We spent Easter morning in Florence. On a normal Pentecost the city hosted an elaborate parade, but this year, it was raining heavily and the parade was canceled. Jon and I took pictures in a photo booth and then sat outside the Uffizi museum at the base of the Pio Fedi statue for a few hours. Easter had always been a joyful day for me–an excuse to wear some makeup and a dress to church, and a breaking of a half-hearted lenten fast of coffee or sugar or tv.

Before my family lightened up on Christianity we attended a Pentecoastal church. There’s a part in some Pentecostal services when you “stomp on the devil.” People would throw themselves on the ground, beating it with their fists. I’d close my eyes, and sit cross-legged on my grandmother’s lap and feel the pat-pat of her fricatives on my shoulder blade while she spoke in tongues. “Just give God your tongue,” she would say. To me, it was always an unsolvable mystery of sounds. Those revival-like days were long gone but I still found myself thinking about things like the “holy spirit,” and wondering where they were and what they were up to.

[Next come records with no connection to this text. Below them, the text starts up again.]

(* ===== verification/MemoryStore.v ===== *)
(** [MemoryStore] (qms_agent_backend/memory_store.py): the SQLite store of what the
    QMS assistant remembers of its users: typed memories with weights, the log of
    the conversations, the profiles, the feedback. Rows are in the order of their
    [AUTOINCREMENT] identifiers, which nothing else reads. *)
From S2P Require Import Prelude Float PyText Json Dsl Schema Effects Comp Regex PyNum.

Local Open Scope Z_scope.

(** ** Rows *)

Record MemoryItem := {
  mi_user_id : string; mi_memory_type : string; mi_content : string; mi_weight : double;
  mi_last_seen : string }.

Record LogRow := {
  lo_user_id : string; lo_session_id : string; lo_question : string; lo_answer : string;
  lo_references_json : string; lo_created_at : string }.

Record ProfileRow := {
  pr_user_id : string; pr_profile_json : string; pr_updated_at : string }.

Record FeedbackRow := {
  fb_user_id : string; fb_session_id : string; fb_question : string; fb_original_answer : string;
  fb_corrected_answer : string; fb_eval_signal : string; fb_score : double; fb_created_at : string }.

Record MemDb := {
  typed_memory : list MemoryItem; conversation_log : list LogRow; user_profile : list ProfileRow;
  feedback_log : list FeedbackRow }.

Definition mem_empty : MemDb :=
  {| typed_memory := []; conversation_log := []; user_profile := []; feedback_log := [] |}.

Definition on_memory f (d : MemDb) : MemDb :=
  {| typed_memory := f (typed_memory d); conversation_log := conversation_log d;
     user_profile := user_profile d; feedback_log := feedback_log d |}.
Definition on_log f (d : MemDb) : MemDb :=
  {| typed_memory := typed_memory d; conversation_log := f (conversation_log d);
     user_profile := user_profile d; feedback_log := feedback_log d |}.
Definition on_profile f (d : MemDb) : MemDb :=
  {| typed_memory := typed_memory d; conversation_log := conversation_log d;
     user_profile := f (user_profile d); feedback_log := feedback_log d |}.
Definition on_feedback f (d : MemDb) : MemDb :=
  {| typed_memory := typed_memory d; conversation_log := conversation_log d;
     user_profile := user_profile d; feedback_log := f (feedback_log d) |}.

(** ** Text *)

(** [[A-Za-z]{3,}|[\u4e00-\u9fa5]{2,}] *)
Definition is_letter (c : N) : bool := range 65 90 c || range 97 122 c.
Definition is_han (c : N) : bool := range 19968 40869 c.
Definition token_re : re :=
  Grp (Alt (Rep true 3 None (Cls is_letter)) (Rep true 2 None (Cls is_han))).

Definition stop_words : list string :=
  ["请"; "帮"; "一下"; "这个"; "那个"; "我们"; "你们"; "以及"; "还有"; "如何"; "什么"; "根据"; "关于";
   "the"; "and"; "for"; "with"; "that"; "this"; "from"; "what"; "how"; "please"].

(** ** The parts of a profile *)

(** [glossary_map] *)
Definition glossary_add (m : list (string * string)) (g : string) : list (string * string) :=
  match py_split1 "="%char g with
  | Some (k, v) =>
      let k := py_strip k in
      let v := py_strip v in
      if truthy k && truthy v then dict_set k v m else m
  | None => m
  end.

Definition glossary_map (items : list string) : list (string * string) := foldl glossary_add [] items.

(** [token_freq] *)
Definition count_token (freq : list (string * nat)) (t : string) : list (string * nat) :=
  let tk := py_lower t in
  if decide (tk ∈ stop_words) then freq else dict_set tk (S (default 0%nat (dict_get tk freq))) freq.

Definition row_text (r : LogRow) : string := lo_question r +:+ " " +:+ py_take 200 (lo_answer r).

Definition token_freq (rows : list LogRow) : list (string * nat) :=
  foldl (λ freq r, foldl count_token freq (findall token_re (row_text r))) [] rows.

(** The most frequent tokens, the first seen first among equals *)
Definition top_topics (rows : list LogRow) : list string :=
  take 8 (fst <$> isort (λ a b : string * nat, (b.2 <=? a.2)%nat) (token_freq rows)).

(** ** Operations *)

Class MemEnv := { mv_now : nat → string }.

(** [MIN(10.0, weight + excluded.weight * 0.2)] *)
Definition d02 : double := decimal_float false 2 (-1).
Definition d01 : double := decimal_float false 1 (-1).
Definition d10 : double := double_of_Z 10.
Definition reinforced (weight w : double) : double := py_min d10 (fadd weight (fmul w d02)).
(** [MAX(0.1, weight * factor)] *)
Definition decayed (factor weight : double) : double := py_max d01 (fmul weight factor).

(** [ORDER BY weight DESC, last_seen DESC] *)
Definition by_weight (a b : MemoryItem) : bool :=
  flt (mi_weight b) (mi_weight a) ||
  (negb (flt (mi_weight a) (mi_weight b)) && str_leb (mi_last_seen b) (mi_last_seen a)).

Definition same_memory (a b : MemoryItem) : Prop :=
  mi_user_id a = mi_user_id b ∧ mi_memory_type a = mi_memory_type b ∧ mi_content a = mi_content b.
#[export] Instance same_memory_dec a b : Decision (same_memory a b).
Proof. unfold same_memory. apply _. Defined.

Definition set_weight (w : double) (t : string) (m : MemoryItem) : MemoryItem :=
  {| mi_user_id := mi_user_id m; mi_memory_type := mi_memory_type m; mi_content := mi_content m;
     mi_weight := w; mi_last_seen := t |}.

(** [INSERT ... ON CONFLICT(user_id, memory_type, content) DO UPDATE] *)
Definition upsert_memory (m : MemoryItem) (t : list MemoryItem) : list MemoryItem :=
  match fetchone (λ r, same_memory r m) t with
  | None => t ++ [m]
  | Some _ =>
      update_where (λ r, same_memory r m)
        (λ r, set_weight (reinforced (mi_weight r) (mi_weight m)) (mi_last_seen m) r) t
  end.

(** The row an item is stored as *)
Definition memory_row (now : string) (item : MemoryItem) : MemoryItem :=
  {| mi_user_id := mi_user_id item; mi_memory_type := mi_memory_type item;
     mi_content := py_strip (mi_content item); mi_weight := mi_weight item; mi_last_seen := now |}.

Section ops.
Context {C : Type} `{MemEnv}.
Notation Act := (Act MemDb C).

Definition mem_now : Act string := observe mv_now.
Definition mem_connect {A} (m : Act A) : Act A := transaction (λ old _, old) m.

Definition upsert_memories (items : list MemoryItem) : Act unit :=
  now ← mem_now;
  mem_connect (each (λ item, modify (on_memory (upsert_memory (memory_row now item)))) items).

Definition memories_of (user_id : string) (d : MemDb) : list MemoryItem :=
  isort by_weight (filter (λ m, mi_user_id m = user_id) (typed_memory d)).

Definition get_top_memories (user_id : string) (limit : nat) : Act (list MemoryItem) :=
  mem_connect (gets (λ d, take limit (memories_of user_id d))).

Definition log_interaction (user_id session_id question : string) (answer : option string)
    (references : list json) : Act unit :=
  mem_connect (
    t ← mem_now;
    match answer with
    | None => fails (IntegrityError "NOT NULL constraint failed: conversation_log.answer")
    | Some answer =>
        modify (on_log (λ l, l ++ [{|
          lo_user_id := user_id; lo_session_id := session_id; lo_question := question;
          lo_answer := answer; lo_references_json := json_dumps (JArr references);
          lo_created_at := t |}]))
    end).

(** An entry of a history; [None] is the [ValueError] of [json.loads]. *)
Record HistoryEntry := {
  he_session_id : option string; he_question : string; he_answer : string; he_references : json;
  he_created_at : string }.

Definition history_entry (with_session : bool) (r : LogRow) : option HistoryEntry :=
  references ← json_loads (lo_references_json r);
  Some {| he_session_id := if with_session then Some (lo_session_id r) else None;
          he_question := lo_question r; he_answer := lo_answer r; he_references := references;
          he_created_at := lo_created_at r |}.

Definition history (with_session : bool) (rows : list LogRow) : Act (list HistoryEntry) :=
  ofres (match mapM (history_entry with_session) rows with
         | Some l => Ok l
         | None => Err (ValueError "Expecting value")
         end).

(** [ORDER BY id DESC LIMIT n] *)
Definition last_rows (n : nat) (l : list LogRow) : list LogRow := take n (reverse l).

Definition recent_history (user_id session_id : string) (limit : nat) : Act (list HistoryEntry) :=
  rows ← mem_connect (gets (λ d, last_rows limit
    (filter (λ r, lo_user_id r = user_id ∧ lo_session_id r = session_id) (conversation_log d))));
  history false rows.

Definition recent_history_all_sessions (user_id : string) (limit : nat) : Act (list HistoryEntry) :=
  rows ← mem_connect (gets (λ d, last_rows limit
    (filter (λ r, lo_user_id r = user_id) (conversation_log d))));
  history true rows.

(** ** Profiles *)

Definition contents (ty : string) (rows : list MemoryItem) : list string :=
  mi_content <$> filter (λ m, mi_memory_type m = ty) rows.

Definition profile_of (user_id now : string) (mem_rows : list MemoryItem) (log_rows : list LogRow)
    : json :=
  JObj [("user_id", JStr user_id);
        ("persona", json_strs (take 6 (contents "profile" mem_rows)));
        ("preferences", json_strs (take 8 (contents "preference" mem_rows)));
        ("long_term_objectives", json_strs (take 6 (contents "objective" mem_rows)));
        ("glossary", JObj ((λ kv, (kv.1, JStr kv.2)) <$> glossary_map (contents "glossary" mem_rows)));
        ("recurring_topics", json_strs (top_topics log_rows));
        ("memory_count", JInt (Z.of_nat (length mem_rows)));
        ("conversation_count", JInt (Z.of_nat (length log_rows)));
        ("updated_at", JStr now)].

(** [INSERT ... ON CONFLICT(user_id) DO UPDATE] *)
Definition upsert_profile (r : ProfileRow) (t : list ProfileRow) : list ProfileRow :=
  match fetchone (λ p, pr_user_id p = pr_user_id r) t with
  | None => t ++ [r]
  | Some _ => update_where (λ p, pr_user_id p = pr_user_id r) (λ _, r) t
  end.

Definition refresh_user_profile (user_id : string) : Act json :=
  mem_connect (
    mem_rows ← gets (memories_of user_id);
    log_rows ← gets (λ d, last_rows 200 (filter (λ r, lo_user_id r = user_id) (conversation_log d)));
    now ← mem_now;
    let profile := profile_of user_id now mem_rows log_rows in
    modify (on_profile (upsert_profile {|
      pr_user_id := user_id; pr_profile_json := json_dumps profile; pr_updated_at := now |})) ;;
    mret profile).

Definition get_user_profile (user_id : string) (auto_build : bool) : Act json :=
  row ← mem_connect (gets (λ d, fetchone (λ p, pr_user_id p = user_id) (user_profile d)));
  match row with
  | Some r => ofres (match json_loads (pr_profile_json r) with
                     | Some j => Ok j
                     | None => Err (ValueError "Expecting value")
                     end)
  | None => if auto_build then refresh_user_profile user_id else mret (JObj [])
  end.

(** ** Feedback *)

Definition d099 : double := decimal_float false 99 (-2).

Definition is_stale (user_id kw : string) (m : MemoryItem) : Prop :=
  mi_user_id m = user_id ∧ sql_like (mi_content m) ("%" +:+ kw +:+ "%") = true.
#[export] Instance is_stale_dec u k m : Decision (is_stale u k m).
Proof. unfold is_stale. apply _. Defined.

Definition decay_memories_by_keywords (user_id : string) (keywords : list string)
    (decay_factor : double) : Act nat :=
  let clean_keywords := filter (λ k, k ≠ "") (py_strip <$> keywords) in
  match clean_keywords with
  | [] => mret 0%nat
  | _ =>
      let factor := py_min d099 (py_max d01 decay_factor) in
      mem_connect (folding (λ affected kw,
        t ← mem_now;
        n ← gets (λ d, rowcount (is_stale user_id kw) (typed_memory d));
        modify (on_memory (update_where (is_stale user_id kw)
                  (λ m, set_weight (decayed factor (mi_weight m)) t m))) ;;
        mret (affected + n)%nat) 0%nat clean_keywords)
  end.

Definition log_feedback (user_id session_id question original_answer corrected_answer
    eval_signal : string) (score : double) : Act unit :=
  mem_connect (
    t ← mem_now;
    modify (on_feedback (λ l, l ++ [{|
      fb_user_id := user_id; fb_session_id := session_id; fb_question := question;
      fb_original_answer := original_answer; fb_corrected_answer := corrected_answer;
      fb_eval_signal := eval_signal; fb_score := score; fb_created_at := t |}]))).
End ops.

The Books “Take Time” song and music video was the soundtrack to that trip. In it is footage of a man in a business suit being “slain in the spirit.” He lurches forward, but then the video slows down and shows him catching himself before sprawling out, prostrate. It makes me laugh so hard, but also makes me feel secondhand embarrassment. For him, for myself, for all of us. I think there was something about that man in that particular clip that initiated my deconstruction of Christianity.

When we returned home to Lancaster, Pennsylvania, we were completely out of money. We lived with my parents for two weeks until we found some work and a tiny studio apartment. There was a single, triangle-shaped closet, and we had to walk through the bedroom to get to the kitchen and bathroom. We tucked our kitchen table into an old cellar and started collecting baby items and planning for my birth in late August. At a twenty-two week ultrasound appointment, we discovered I was carrying a boy. I had a small baby shower. We kept the bassinet next to my side of the bed because we had barely any storage space. 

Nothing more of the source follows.